[Collected data entries]
(** Executing an aarch64 rule never panics, in a debug or a release build.  A
    success yields a non-zero address, which is the new link register, keeps the mask
    and the word size of the registers, never moves the stack pointer down, and outside
    the first frame moves it strictly up; any other outcome leaves the registers
    unchanged. *)
Lemma exec_outcomes_aarch64 `{Profile} {St} `{StackReader St}
    (rule : UnwindRuleAarch64) (first : bool) (r : UnwindRegsAarch64) (st : St) :
  wf_regs r → wf_rule rule →
  ∃ res r' st', exec rule first (r, st) = Val (res, (r', st')) ∧
    match res with
    | Ok (Some ra) =>
        wf_regs r' ∧ ra ≠ 0 ∧ lr r' = ra ∧ lr_mask r' = lr_mask r ∧ sp r ≤ sp r' ∧
        (first = false → sp r < sp r')
    | _ => r' = r
    end.
Proof.
  intros Hr Hrule.
  destruct (wp_no_panic _ _ _ (wp_exec_aarch64 rule first r st Hr Hrule)) as (res & [r' st'] & Hrun & Hq).
  exists res, r', st'. split; [done|]. destruct res as [[ra|]|e]; [|done|done].
  destruct Hq as (? & _ & ? & ? & ? & ? & ? & _). done.
Qed.

Lemma exec_outcomes_aarch64_witness :
  ∃ res r' st',
    @exec debug_profile _ words_reader (OffsetSpAndRestoreLr 1 1) false
      (new 0x100300 0x20 0x20, example_stack) = Val (res, (r', st')) ∧
    match res with
    | Ok (Some ra) =>
        wf_regs r' ∧ ra ≠ 0 ∧ lr r' = ra ∧ lr_mask r' = new_no_strip ∧ 0x20 ≤ sp r' ∧
        (false = false → 0x20 < sp r')
    | _ => r' = new 0x100300 0x20 0x20
    end.
Proof.
  apply (@exec_outcomes_aarch64 debug_profile (list Z) words_reader
    (OffsetSpAndRestoreLr 1 1) false (new 0x100300 0x20 0x20) example_stack).
  - apply wf_new_aarch64; range.
  - simpl; range.
Defined.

→ **What the exercise asks**: What lines in the entries above include the string "registers"? Return each one.

→ **The completed task**:
    and the word size of the registers, never moves the stack pointer down, and outside
    the first frame moves it strictly up; any other outcome leaves the registers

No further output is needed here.